President Obama made a similar point in a news conference last week, saying the looming court fight is “a measure of how, unfortunately, the venom and rancor in Washington has prevented us from getting basic work done.”
One of the misstatements commonly applied to the Judiciary is that it is a branch on equal footing with the Executive and the Legislative. That is simply not the case. Both the Executive and Legislative derive their power from the consent of the people. The Judiciary is a creation of the Executive, who nominates judges, and Congress which approves them, funds the courts, and decides on the number and location of federal courts and the numbers of judges assigned to them.

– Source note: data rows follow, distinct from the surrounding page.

(* ===== verification/Persons.v ===== *)
(** * Persons: [internal/dataplane/store/persons_profile.go]

    The person-profile projection: a batch of events is distilled into one delta
    per person, and a delta is folded onto the stored profile.  The order in
    which Go ranges over a trait map does not matter (each key is treated on its
    own), so a range is an update of the whole map.

    [json.Unmarshal] of an event's properties and of one raw trait are the
    fields of [JsonEnv]. *)

From S2P Require Import Prelude GoStrings GoTime Duck.
Import String.
Open Scope string_scope.
Open Scope Z_scope.

Record eventProps := {
  ep_Set : gmap string string; ep_SetOnce : gmap string string; ep_Email : string; ep_Name : string;
}.

Class JsonEnv := {
  unmarshal_props : string -> eventProps;
  unmarshal_string : string -> option string;
}.

Record personDelta := {
  setProps : gmap string string; onceProps : gmap string string;
  setTS : gmap string Z; onceTS : gmap string Z;
  email : string; name : string; emailTS : Z; nameTS : Z; firstSeen : Z; lastSeen : Z;
}.

Definition firstNonEmpty (values : list string) : string :=
  default "" (find_first (fun v => negb (String.eqb v "")) values).

(** The writes of [for k, v := range src { if take(k) { dst[k] = v } }]. *)
Definition overlay {V} (take : string -> bool) (src dst : gmap string V) : gmap string V :=
  filter (fun kv => take kv.1 = true) src ∪ dst.
(** A delayed run never overwrites a newer one: when the fence says a batch of
    connector rows is superseded, its transaction keeps every stored row as it
    is, adds only keys that were absent, and leaves the source marked ambiguous;
    otherwise the batch's rows replace what was stored. *)
Theorem insertExternalRows_ordering `{UuidEnv} `{JsonEnv} pid cid table rows mark now d d' s superseded :
  insertExternalRowsTx pid cid table rows mark now d = Ok d' ->
  m_Source mark = Some s -> s_Table s = table ->
  sql_uuid (s_ProjectID s) = Some pid -> sql_uuid (s_ConnectorID s) = Some cid ->
  sourceReceiptSupersededTx d s = Ok superseded ->
  (superseded = true ->
     (forall x v, external_rows d !! x = Some v -> external_rows d' !! x = Some v) /\
     (forall r, r ∈ rows -> is_Some (external_rows d' !! (pid, cid, table, lr_Key r))) /\
     exists r, receipt_sources d' !! (pid, cid, table) = Some r /\ r_ordering_ambiguous r = true) /\
  (superseded = false -> NoDup (lr_Key <$> rows) -> forall r, r ∈ rows ->
     external_rows d' !! (pid, cid, table, lr_Key r) =
       Some {| x_cursor := lr_Cursor r; x_data := lr_DataJSON r; x_synced_at := now |}).
Proof.
  intros Hi Hs Ht Hp Hc Hsup. unfold insertExternalRowsTx in Hi. rewrite Hs, Hsup in Hi.
  cbn [result_bind] in Hi.
  destruct (land_rows superseded (pid, cid, table) now rows (external_rows d) 0) as [m n] eqn:El.
  destruct (recordAppliedReceiptsTx _ _ _) as [d1|] eqn:E1; [|done]. cbn [result_bind] in Hi.
  assert (Hx1 : external_rows d1 = m).
  { destruct (recordAppliedReceipts_claim _ _ _ _ E1) as (_ & _ & ->). unfold advancePositionTx.
    by destruct (String.eqb (m_Durable mark) ""). }
  split; intros ->.
  - apply land_rows_superseded in El as (K & R & N & _).
    destruct (markSourceOrderingAmbiguousTx s now d1) as [d2|] eqn:E2; [|done]. cbn [result_bind] in Hi.
    apply mark_ambiguous_spec in E2 as ((_ & _ & Hx2) & Ha).
    assert (Hrow : is_Some (receipt_sources d1 !! (pid, cid, table))).
    { unfold sourceReceiptSupersededTx, cast_uuid in Hsup. rewrite Hp, Hc, Ht in Hsup.
      cbn [result_bind] in Hsup. unfold recordAppliedReceiptsTx in E1.
      destruct (fold_err _ _ _) as [d0|] eqn:Ef; [|done]. cbn [result_bind] in E1.
      pose proof (fold_sources _ _ _ _ _ Ef (pid, cid, table)) as Hf.
      assert (Es : receipt_sources (advancePositionTx mark (set_external_rows m d)) = receipt_sources d)
        by (unfold advancePositionTx; by destruct (String.eqb (m_Durable mark) "")).
      rewrite Es in Hf. destruct (receipt_sources d !! (pid, cid, table)) as [r|]; [|done].
      destruct Hf as (r' & Hr' & _). rewrite Hs in E1.
      destruct (m_suppressSourceMutation mark); [by injection E1 as <-; eauto|].
      apply record_source_spec in E1 as (p & c & _ & _ & _ & [[_ ->]|(_ & ? & ? & ? & ? & ? & -> & _)]);
        [simpl; eauto|]. apply lookup_insert_is_Some'. right. simpl. eauto. }
    rewrite <- Ht in Hrow. destruct (Ha pid cid Hp Hc Hrow) as (r & Hr & Hra). rewrite Ht in Hr.
    destruct (n =? 0); injection Hi as <-; [rewrite Hx2, Hx1; split_and!; eauto|].
    split_and!; [simpl; rewrite Hx2, Hx1; auto..|].
    rewrite invalidate_lookup, Hr. simpl. eexists. split; [done|]. by destruct (_ && _ && _).
  - injection Hi as <-. rewrite Hx1. intros Hnd r Hr. by eapply land_rows_current.
Qed.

The idea of nine Supreme Court justices as being something sacrosanct is just wrong. The first Supreme Court had six justices (hmmm, six, that is an even number right?). Since then it has fluctuated as high as ten (an even number, or at least it was pre-Common Core) and settled on nine in 1869.
But let’s look at that argument seriously. Suppose it is analogous to a government shutdown? Who cares. In the next election after the Newt Gingrich shutdown took place, the GOP gained Senate seats. True, it lost some House seats but in 1994 the GOP had taken a lot of House seats that it had no right winning. Net outcome: House majority intact, increased Senate majority. Then the 2013 shutdown was followed by the sequester — the only thing in recent memory that actually controlled federal spending — and winning the Senate in 2014.

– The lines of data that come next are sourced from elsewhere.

Lemma run_invariant w k ms s :
  0 < MaxRetries b -> run w k ms s ->
  ms ≡ₚ settlements (trace (inner (looping s))) ++ in_flight s /\
  justified b c (trace (inner (looping s))).
Proof.
  intros Hb Hr. unfold in_flight. induction Hr as [|ms s es m st oq _ [IP IJ] Ha|ms s es _ [IP IJ]
    |ms s now q rest _ [IP IJ] Hc|ms s now _ [IP IJ]|ms s now _ [IP IJ]].
  - done.
  - split; [|by eapply AddMsg_justified]. apply AddMsg_settlements in Ha. simpl.
    rewrite durable_messages_app, IP, !app_assoc. rewrite app_comm_cons, app_comm_cons.
    rewrite <- Ha, <- !app_assoc. f_equiv. rewrite (comm (++) (durable_messages (option_list oq))).
    by rewrite <- !app_assoc.
  - split; [|done]. simpl. rewrite durable_messages_app, IP.
    replace (durable_messages (option_list (Add es))) with (@nil msgHandle) by (by destruct es).
    by rewrite app_nil_r.
  - destruct (loop_turn_trace now (Received q) (looping s) Hb) as (P & J & _). split; [|auto].
    cbn [channel looping]. rewrite IP, Hc, !app_assoc, P, durable_messages_app, <- !app_assoc.
    f_equiv. f_equiv. by rewrite (durable_messages_cons q rest).
  - destruct (loop_turn_trace now Ticked (looping s) Hb) as (P & J & _). split; [|auto].
    cbn [channel looping]. rewrite IP, !app_assoc. by rewrite P, app_nil_r.
  - destruct (loop_turn_trace now (Stopped (channel s)) (looping s) Hb) as (P & J & _). split; [|auto].
    cbn [channel looping]. rewrite IP, !app_assoc, P, durable_messages_app.
    change (durable_messages []) with (@nil msgHandle). by rewrite app_nil_r, !app_assoc.
Qed.
End System.

(** ** Properties *)

(** C10: no message is lost and none is settled twice: after any interleaving of
    arrivals, receptions, ticks and stops, the messages handed to the batcher
    are exactly those settled (acknowledged, handed back or terminated), those
    in the buffer and those in the channel. *)
Theorem every_message_settled_once `{UuidEnv} {W Err} cfg (c : collaborators W Err) w k ms s :
  run (NewEventBatcher cfg) c w k ms s ->
  ms ≡ₚ settlements (trace (inner (looping s))) ++ in_flight s.
Proof.
  intros Hr. eapply run_invariant; [|exact Hr].
  unfold NewEventBatcher, or_default. simpl. destruct (Z.leb_spec (MaxRetries cfg) 0); lia.
Qed.

(** C9: no message leaves the stream without durable evidence: every
    acknowledgement follows a sink call that stored the message's events under a
    position at or above its sequence (or, for an empty message, the recorded
    position), and every termination follows its dead-letter publication, its
    recorded position and its recorded coverage hole. *)
Theorem settlements_have_evidence `{UuidEnv} {W Err} cfg (c : collaborators W Err) w k ms s :
  run (NewEventBatcher cfg) c w k ms s ->
  justified (NewEventBatcher cfg) c (trace (inner (looping s))).
Proof.
  intros Hr. eapply run_invariant; [|exact Hr].
  unfold NewEventBatcher, or_default. simpl. destruct (Z.leb_spec (MaxRetries cfg) 0); lia.
Qed.

(** Capacity pressure is never poison: when the sink refuses for lack of
    space, every message of the batch is handed back for redelivery, whatever
    its delivery count, and nothing is published, recorded or terminated. *)
Theorem capacity_only_redelivers `{UuidEnv} {W Err} b (c : collaborators W Err) items cause st :
  is_capacity c cause = true ->
  trace (settleFailure b c items cause st) =
    reverse ((fun it => match q_msg it with
                        | Some m => ANak m (NakDelay b)
                        | None => ADrop (q_events it)
                        end) <$> items) ++ trace st /\
  world (settleFailure b c items cause st) = world st.
Proof.
  intros Hc. revert st. induction items as [|it items IH]; intros st; [done|].
  cbn [settleFailure]. destruct (IH (settle_one b c cause it st)) as [T Wd].
  rewrite T, Wd. unfold settle_one. rewrite Hc. rewrite fmap_cons, reverse_cons, <- app_assoc.
  by destruct (q_msg it).
Qed.

(** The retry schedule is bounded: the wait doubles from 200 ms and is capped at
    two seconds, and no attempt number (the shift is an int64 one) makes it
    longer. *)
Theorem backoff_bounded attempt :
  0 <= attempt ->
  backoff attempt <= 2 * second /\
  (attempt <= 35 -> backoff attempt = Z.min (200 * millisecond * 2 ^ attempt) (2 * second)).
Proof.
  intros Ha. unfold backoff. split.
  - destruct (Z.ltb_spec (2 * second) (i64 (Z.shiftl (200 * millisecond) attempt))); lia.
  - intros Hb. rewrite Z.shiftl_mul_pow2 by done. rewrite i64_small.
    + destruct (Z.ltb_spec (2 * second) (200 * millisecond * 2 ^ attempt)); lia.
    + pose proof (Z.pow_le_mono_r 2 attempt 35 ltac:(lia) Hb).
      pose proof (Z.pow_pos_nonneg 2 attempt ltac:(lia) Ha).
      unfold min_i64, max_i64, two63, millisecond. lia.
Qed.

(** ** Witnesses *)

Definition w_cfg : EventBatcherConfig :=
  {| MaxBatch := 2; FlushEvery := 0; InsertTimeout := 0; QueueDepth := 0; MaxRetries := 1;
     MaxDeliver := 1; NakDelay := 0; DurableName := "blue" |}.
(** A healthy colour is never refused at its next boot: when the durable's
    consumer floor is a message this worker settled, binding the same file
    leaves the process without a gap and the file as it was. *)
Theorem healthy_restart_not_refused `{UuidEnv} `{JsonEnv} io low dlq clock cfg w k ms s m b ss :
  DurableName cfg <> "" -> durableName ss = DurableName cfg ->
  (forall m, m ∈ ms -> 0 <= msg_seq m) ->
  run (NewEventBatcher cfg) (worker_collaborators io low dlq clock) w k ms s ->
  let st := inner (looping s) in
  ((exists es, AAck m es ∈ trace st) \/ ATerm m ∈ trace st) -> floor_consumer b <= msg_seq m ->
  pos_RefusedMissing (read_position (file (world st)) (DurableName cfg)) = 0 ->
  bindStore (E := duck_error) false false b ss (Some (file (world st))) =
    (ss, Some (file (world st)), None).
Proof.
  intros Hd Hn Hm Hr st Hset Hfl Href.
  assert (Hb : 0 < MaxRetries (NewEventBatcher cfg)).
  { unfold NewEventBatcher, or_default. simpl. destruct (Z.leb_spec (MaxRetries cfg) 0); lia. }
  destruct (settled_covered io low dlq clock (NewEventBatcher cfg) w k ms s m Hb Hd Hr Hm) as [Ha Ht].
  unfold bindStore. cbn [store_position duck_positions]. rewrite Hn, Href. cbn [Z.ltb Z.compare].
  destruct (Z.leb_spec (floor_consumer b) (pos_Seq (read_position (file (world st)) (DurableName cfg))));
    [done|].
  destruct Hset as [[es He]|He]; [apply Ha in He as [_ He]|apply Ht in He];
    change (DurableName (NewEventBatcher cfg)) with (DurableName cfg) in He; fold st in He; lia.
Qed.

(** ** Witnesses *)

#[local] Existing Instance w_landing_json.

Definition w_worker : collaborators duck_world duck_error :=
  worker_collaborators (fun _ => false) (fun _ => false) (fun _ => false) (fun n => n).

Definition w_world : duck_world := {| file := empty_duckdb; calls := 0 |}.

Definition w_stored : @system duck_world :=
  let b := NewEventBatcher w_cfg in
  stop b w_worker 9 (hand_over b w_worker [w_event] (w_msg 7) (start w_world None)).

Lemma w_stored_run : run (NewEventBatcher w_cfg) w_worker w_world None [w_msg 7] w_stored.
Proof. apply run_stop, run_hand_over, RunStart. Qed.

Lemma w_seq m : m ∈ [w_msg 7] -> 0 <= msg_seq m.
Proof. intros ->%list_elem_of_singleton. simpl. lia. Qed.

Lemma acknowledged_is_durable_witness :
  let st := inner (looping w_stored) in
  let pos := pos_Seq (read_position (file (world st)) "blue") in
  (forall es, AAck (w_msg 7) es ∈ trace st ->
     (forall e, e ∈ es -> event_stored (file (world st)) e) /\ msg_seq (w_msg 7) <= pos) /\
  (ATerm (w_msg 7) ∈ trace st -> msg_seq (w_msg 7) <= pos).
Proof.
  apply (acknowledged_is_durable (fun _ => false) (fun _ => false) (fun _ => false) (fun n => n)
    w_cfg w_world None [w_msg 7] w_stored (w_msg 7)); [discriminate|apply w_seq|apply w_stored_run].
Defined.

Lemma healthy_restart_not_refused_witness :
  bindStore (E := duck_error) false false (w_broker 7 1 7) (boot_process "" "blue")
    (Some (file (world (inner (looping w_stored))))) =
  (boot_process "" "blue", Some (file (world (inner (looping w_stored)))), None).
Proof.
  apply (healthy_restart_not_refused (fun _ => false) (fun _ => false) (fun _ => false) (fun n => n)
    w_cfg w_world None [w_msg 7] w_stored (w_msg 7)).
  - discriminate.
  - reflexivity.
  - apply w_seq.
  - apply w_stored_run.
  - left. exists [w_event]. apply list_elem_of_lookup. exists 0%nat. vm_compute. reflexivity.
  - simpl. lia.
  - vm_compute. reflexivity.
Defined.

If that is the range of potential outcomes, I’m fine with it.
Some Senators are, however, saying what should be said:
As they return to Washington on Monday to face an onslaught of questions about their strategy, Senate Republicans are playing down any practical consequences for the court. They say that it is not uncommon for justices to rule with just eight members and that most decisions are not of the narrow, 5-to-4 variety associated with some of the more momentous recent rulings.

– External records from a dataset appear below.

(** The staged file, and whether the envelope changed it. *)
Definition stageSnapshotBatch (env : SnapshotEnvelope) (d : duckdb) : result duck_error (duckdb * bool) :=
  (try kg := env_key env in
   let '(k, g) := kg in
   guard validateSnapshotGenerationIdentity env k g d else ErrStagedConflict "generation identity" in
   match snapshot_batches d !! (k, g, BatchID env) with
   | Some b =>
       if negb (nb_index b =? BatchIndex env)
          || negb (String.eqb (nb_payload_sha256 b) (PayloadSHA256 env))
          || negb (nb_row_count b =? Z.of_nat (length (Rows env)))
       then Err (ErrStagedConflict "batch replay")
       else Ok (d, false)
   | None =>
       if existsb (fun b => nb_index b.2 =? BatchIndex env) (staged_batches d k g)
       then Err (ErrStagedConflict "batch index")
       else
         try sync := cast_uuid (SyncID env) in
         try run := cast_uuid (RunID env) in
         try rows := insert_snapshot_rows k g (BatchID env) (Rows env) (snapshot_rows d) in
         let b := {| nb_sync_id := sync; nb_generation_seq := GenerationSeq env;
                     nb_binding_digest := BindingDigest env; nb_index := BatchIndex env;
                     nb_payload_sha256 := PayloadSHA256 env;
                     nb_row_count := Z.of_nat (length (Rows env));
                     nb_capture_started_at := CaptureStartedAt env; nb_run_id := run |} in
         Ok (set_snapshot_rows rows
               (set_snapshot_batches (<[(k, g, BatchID env) := b]> (snapshot_batches d)) d), true)
   end)%go.

Definition stageSnapshotCompletion (env : SnapshotEnvelope) (d : duckdb) : result duck_error (duckdb * bool) :=
  (try kg := env_key env in
   let '(k, g) := kg in
   guard validateSnapshotGenerationIdentity env k g d else ErrStagedConflict "generation identity" in
   match snapshot_completions d !! (k, g) with
   | Some c =>
       if negb (nc_generation_seq c =? GenerationSeq env)
          || negb (nc_expected_batches c =? ExpectedBatches env)
          || negb (nc_expected_rows c =? ExpectedRows env)
          || negb (String.eqb (nc_manifest_sha256 c) (BatchManifestSHA256 env))
          || negb (String.eqb (nc_binding_digest c) (BindingDigest env))
       then Err (ErrStagedConflict "completion replay")
       else Ok (d, false)
   | None =>
       try sync := cast_uuid (SyncID env) in
       try run := cast_uuid (RunID env) in
       let c := {| nc_sync_id := sync; nc_generation_seq := GenerationSeq env;
                   nc_binding_digest := BindingDigest env;
                   nc_expected_batches := ExpectedBatches env; nc_expected_rows := ExpectedRows env;
                   nc_manifest_sha256 := BatchManifestSHA256 env;
                   nc_capture_started_at := CaptureStartedAt env;
                   nc_capture_finished_at := default 0 (CaptureFinishedAt env);
                   nc_run_id := run |} in
       Ok (set_snapshot_completions (<[(k, g) := c]> (snapshot_completions d)) d, true)
   end)%go.

(** ** Promotion *)

Definition sourceReceiptFromSnapshot (env : SnapshotEnvelope) : SourceReceiptMark :=
  let batch := String.eqb (Kind env) SnapshotKindBatch in
  {| s_ProjectID := ProjectID env; s_ConnectorID := ConnectorID env; s_Table := Table env;
     s_SyncID := SyncID env; s_RunID := RunID env; s_Generation := Generation env;
     s_GenerationSeq := u64 (GenerationSeq env); s_BindingDigest := BindingDigest env;
     s_BatchID := if batch then BatchID env else "";
     s_BatchIndex := if batch then Some (u64 (BatchIndex env)) else None;
     s_PayloadSHA256 := if batch then PayloadSHA256 env else "";
     s_ExpectedBatches := if batch then None else Some (u64 (ExpectedBatches env));
     s_ExpectedRows := if batch then None else Some (u64 (ExpectedRows env));
     s_CaptureStartedAt := Some (CaptureStartedAt env);
     s_CaptureFinishedAt := if batch then None else CaptureFinishedAt env;
     s_PublishedAt := None; s_Complete := negb batch; s_Promoted := false |}.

“The Supreme Court can function just fine, in the vast majority of cases, with eight members,” John Cornyn of Texas, the No. 2 Senate Republican and a member of the Judiciary Committee, said during an interview with a Lubbock radio station. “It does that occasionally when individual members are recused. That’s my position, that there should be no one appointed to that seat until the next president is elected.”
Cornyn is right but there is a larger point. The Court really should have the humility to not get involved in cases that are going to be resolved 5-4.
In the case of 4-4 split, it isn’t like the case wasn’t resolved. It was. It was simply resolved based on the decision of the lower court.
Deciding a case based on a 5-4 vote arrogates to themselves the role of Supreme Legislator and damned near Ruling Council of the United States. The most horribly divisive decisions inflicted upon the nation, Casey and Obergefell, for instance, have been 5-4 decisions — or less. This is not to say there haven’t been 5-4 decisions that I liked, for instance, Heller, but this is a federal republic and the danger posed by having different precedents governing different circuits is dwarfed by the violence done when the Court imposes a decision that is not supported by the people and the state legislatures.
Perhaps leaving the Supreme Court at eight justices for the foreseeable future is a good thing.